(** With profile ids that are unique and every leave owned by a user with a
    profile, as the keys of the tables require, [get_all_leaves] lists each
    leave of the table exactly once. *)
Theorem get_all_leaves_complete (profiles : list Auth.Profile.row)
    (leaves : Leaves.table) :
  NoDup (List.map Auth.Profile.id profiles) ->
  (forall l, In l leaves ->
     exists p, In p profiles /\ Auth.Profile.id p = Leaves.user_id l) ->
  Permutation
    (List.map AdminLeaves.leave (AdminLeaves.get_all_leaves profiles leaves))
    leaves
  /\ length (AdminLeaves.get_all_leaves profiles leaves) = length leaves.
Proof.
  intros Hnd Hfk.
  assert (Hperm : Permutation
            (List.map AdminLeaves.leave
               (AdminLeaves.get_all_leaves profiles leaves)) leaves).
  { unfold AdminLeaves.get_all_leaves.
    rewrite (Permutation_map AdminLeaves.leave
               (order_by_perm AdminLeaves.by_status_then_newest _)).
    induction leaves as [|l leaves IH]; [reflexivity|].
    cbn [List.flat_map]. rewrite map_app.
    destruct (Hfk l (or_introl eq_refl)) as (p & Hp & Hid).
    unfold AdminLeaves.joined at 1.
    rewrite (filter_by_id_unique profiles _ p Hnd Hp).
    - destruct (left_join_full_name_single profiles (Leaves.approved_by l) Hnd)
        as (name & ->).
      simpl. apply perm_skip. apply IH. intros l' Hl'. apply Hfk. now right.
    - intros q. rewrite bool_decide_eq_true. split; congruence. }
  split; [exact Hperm|].
  rewrite <- (Permutation_length Hperm). now rewrite length_map.
Qed.

Lemma get_all_leaves_complete_witness :
  length (AdminLeaves.get_all_leaves Sample.profiles
            [Sample.leave Leaves.approved; Sample.leave Leaves.pending])
  = 2%nat.
Proof.
  assert (Hnd : NoDup (List.map Auth.Profile.id Sample.profiles)).
  { apply NoDup_cons. split.
    - intros H. apply list_elem_of_In in H. destruct H as [H|[]]. discriminate.
    - apply NoDup_cons. split; [intros H; inversion H|apply NoDup_nil_2]. }
  destruct (get_all_leaves_complete Sample.profiles
              [Sample.leave Leaves.approved; Sample.leave Leaves.pending] Hnd)
    as (_ & Hlen).
  - intros l [<-|[<-|[]]]; exists Sample.bob_row;
      (split; [right; left; reflexivity|reflexivity]).
  - exact Hlen.
Defined.

End LeaveListingComplete.

(** ** Accounts *)

Section AccountFacts.
Import Http Accounts.

Lemma has_id_fetch (profiles : list Auth.Profile.row) (u : Auth.User) :
  has_id profiles (Auth.id u) = true <->
  exists p, Auth.fetch_profile profiles u = Some p.
Proof.
  unfold has_id, Auth.fetch_profile.
  induction profiles as [|x ps IH]; simpl.
  - split; [discriminate|]. intros (p & Hp). discriminate.
  - destruct (bool_decide (Auth.Profile.id x = Auth.id u)); simpl.
    + split; [eauto|reflexivity].
    + exact IH.
Qed.

Lemma fetch_profile_app (profiles : list Auth.Profile.row)
    (row : Auth.Profile.row) (u : Auth.User) :
  Auth.fetch_profile (profiles ++ [row])%list u
  = match Auth.fetch_profile profiles u with
    | Some p => Some p
    | None => if bool_decide (Auth.Profile.id row = Auth.id u)
              then Some row else None
    end.
Proof.
  unfold Auth.fetch_profile. induction profiles as [|x ps IH]; simpl.
  - reflexivity.
  - destruct (bool_decide (Auth.Profile.id x = Auth.id u)); [reflexivity|exact IH].
Qed.

Lemma fetch_profile_update (profiles : list Auth.Profile.row) (u : Auth.User)
    (set_ : Auth.Profile.row -> Auth.Profile.row) :
  (forall p, Auth.Profile.id (set_ p) = Auth.Profile.id p) ->
  Auth.fetch_profile
    (Sql.update (fun p => bool_decide (Auth.Profile.id p = Auth.id u)) set_
       profiles) u
  = set_ <$> Auth.fetch_profile profiles u.
Proof.
  intros Hid. unfold Auth.fetch_profile, Sql.update.
  induction profiles as [|x ps IH]; [reflexivity|].
  rewrite fmap_cons. cbn [List.find].
  destruct (bool_decide (Auth.Profile.id x = Auth.id u)) eqn:Hx.
  - rewrite Hid, Hx. reflexivity.
  - rewrite Hx. exact IH.
Qed.

Lemma require_admin_iff (conn : Auth.connection) (u : Auth.User) :
  Auth.require_admin conn u = Returned u <-> Auth.user_role conn u = "admin".
Proof.
  unfold Auth.require_admin. destruct (bool_decide _) eqn:Hb.
  - apply bool_decide_eq_true in Hb. split; [discriminate|contradiction].
  - apply bool_decide_eq_false in Hb. split; [|reflexivity]. intros _.
    destruct (decide (Auth.user_role conn u = "admin")); tauto.
Qed.

Lemma role_text_admin (r : Auth.profile_role) :
  Auth.role_text r = "admin" <-> r = Auth.admin.
Proof. destruct r; simpl; split; congruence. Qed.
______________________________
* [WHAT THE TASK REQUIRES]:
Reproducing the whole listing above is not the task. Copy exactly only the lines from the one with "induction profiles as [|x ps IH]; [reflexivity|]." to the one with "Lemma require_admin_iff (conn", both kept.

* [YOUR SOLUTION]:
  induction profiles as [|x ps IH]; [reflexivity|].
  rewrite fmap_cons. cbn [List.find].
  destruct (bool_decide (Auth.Profile.id x = Auth.id u)) eqn:Hx.
  - rewrite Hid, Hx. reflexivity.
  - rewrite Hx. exact IH.
Qed.

Lemma require_admin_iff (conn : Auth.connection) (u : Auth.User) :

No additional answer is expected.